Après la hausse des taux directeurs turcs qui atteignent désormais 25%, la devise du pays a bondi face au dollar jeudi 24 août en fin de journée. Vers 17H45 GMT (19H45 heure de Paris), la livre turque atteignait 6,02%, à 25,656 livres pour un dollar, après avoir frôlé les 7% de hausse.La devise a même touché 25,287 dollars, son plus haut niveau face au billet vert depuis fin juin.
La dépréciation quasi-continue de la monnaie turque l'avait emportée début août jusqu'à son plus bas historique, à près de 27,307 livres pour un dollar.
Cette appréciation de la devise turque fait suite à l'augmentation des taux directeurs par la banque centrale du pays. L'institution turque a relevé jeudi 24 août son taux directeur de 17,5% à 25% afin d'empêcher un rebond de l'inflation, repartie à la hausse en juillet après huit mois de ralentissement. Elle demeure néanmoins proche des 48% et la banque centrale s'attend à ce que le taux d'inflation annuel atteigne 60% entre avril et juin de l'année prochaine.
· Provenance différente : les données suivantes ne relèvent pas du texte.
(* ===== verification/BeanInterface.v ===== *)
(** The views of the comparison library's symbols and relocations (src/src/bean_interface.hpp), in the form in which
    ObjectDynamic::update_relocate relocates the references of changed code.

    The numbers of the library's enumerations are parameters. *)
From S2P Require Import Prelude Symbol.

Module BeanInterface.
Import Symbol.

Class BeanConstants := {
  BIND_WEAK : Z; BIND_LOCAL : Z; BIND_GLOBAL : Z;
  TYPE_NONE : Z; TYPE_UNKNOWN : Z; TYPE_OBJECT : Z; TYPE_FUNC : Z; TYPE_SECTION : Z; TYPE_FILE : Z; TYPE_COMMON : Z; TYPE_TLS : Z;
  TYPE_INDIRECT_FUNC : Z;
}.
(** Bean::Symbol and Bean::SymbolRelocation, as far as they are read *)
Record bean_symbol := MkBeanSymbol { bean_name : string; bean_address : Z; bean_size : Z; bean_bind : Z; bean_type : Z }.
Record bean_relocation := MkBeanRelocation { rel_offset : Z; rel_type : Z; rel_addend : Z }.

Section view.
Context `{BeanConstants}.

(** ** Symbol *)

Definition name (s : bean_symbol) : string := bean_name s.
Definition value (s : bean_symbol) : Z := bean_address s.
Definition size (s : bean_symbol) : Z := bean_size s.
Definition valid (s : bean_symbol) : bool := negb (value s =? 0) || negb (size s =? 0).
Definition undefined (s : bean_symbol) : bool := false.
(** None if the assertion of the default case fails *)
Definition bind (s : bean_symbol) : option Bind :=
  if bean_bind s =? BIND_WEAK then Some STB_WEAK
  else if bean_bind s =? BIND_LOCAL then Some STB_LOCAL
  else if bean_bind s =? BIND_GLOBAL then Some STB_GLOBAL
  else None.
Definition type (s : bean_symbol) : option Type_ :=
  let t := bean_type s in
  if (t =? TYPE_NONE) || (t =? TYPE_UNKNOWN) then Some STT_NOTYPE
  else if t =? TYPE_OBJECT then Some STT_OBJECT
  else if t =? TYPE_FUNC then Some STT_FUNC
  else if t =? TYPE_SECTION then Some STT_SECTION
  else if t =? TYPE_FILE then Some STT_OTHER           (* STT_FILE *)
  else if t =? TYPE_COMMON then Some STT_COMMON
  else if t =? TYPE_TLS then Some STT_TLS
  else if t =? TYPE_INDIRECT_FUNC then Some STT_GNU_IFUNC
  else None.

(** ** Relocation *)

Definition offset (r : bean_relocation) : Z := rel_offset r.
Definition relocation_type (r : bean_relocation) : Z := rel_type r.
Definition addend (r : bean_relocation) : Z := rel_addend r.
Definition relocation_valid (r : bean_relocation) : bool := true.

(** A reference to a symbol of the compared code is never undefined, and one without an address and a size is not used. *)
Lemma valid_spec s : valid s = true <-> value s <> 0 \/ size s <> 0.
Proof. unfold valid. rewrite orb_true_iff, !negb_true_iff, !Z.eqb_neq. done. Qed.
End view.
End BeanInterface.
Ce relèvement s'est avéré bien plus haut que prévu, les analystes anticipant une hausse de taux de moindre ampleur. Selon leurs prévisions, les taux devaient augmenter de 250 points de base, rappelle Tatha Ghose, de Commerzbank, soit un taux directeur à 20%.
De son côté, le dollar a renforcé ses gains face à l'euro et à la livre sterling, ces devises étant affaiblies par des signes de ralentissement de l'économie en Europe.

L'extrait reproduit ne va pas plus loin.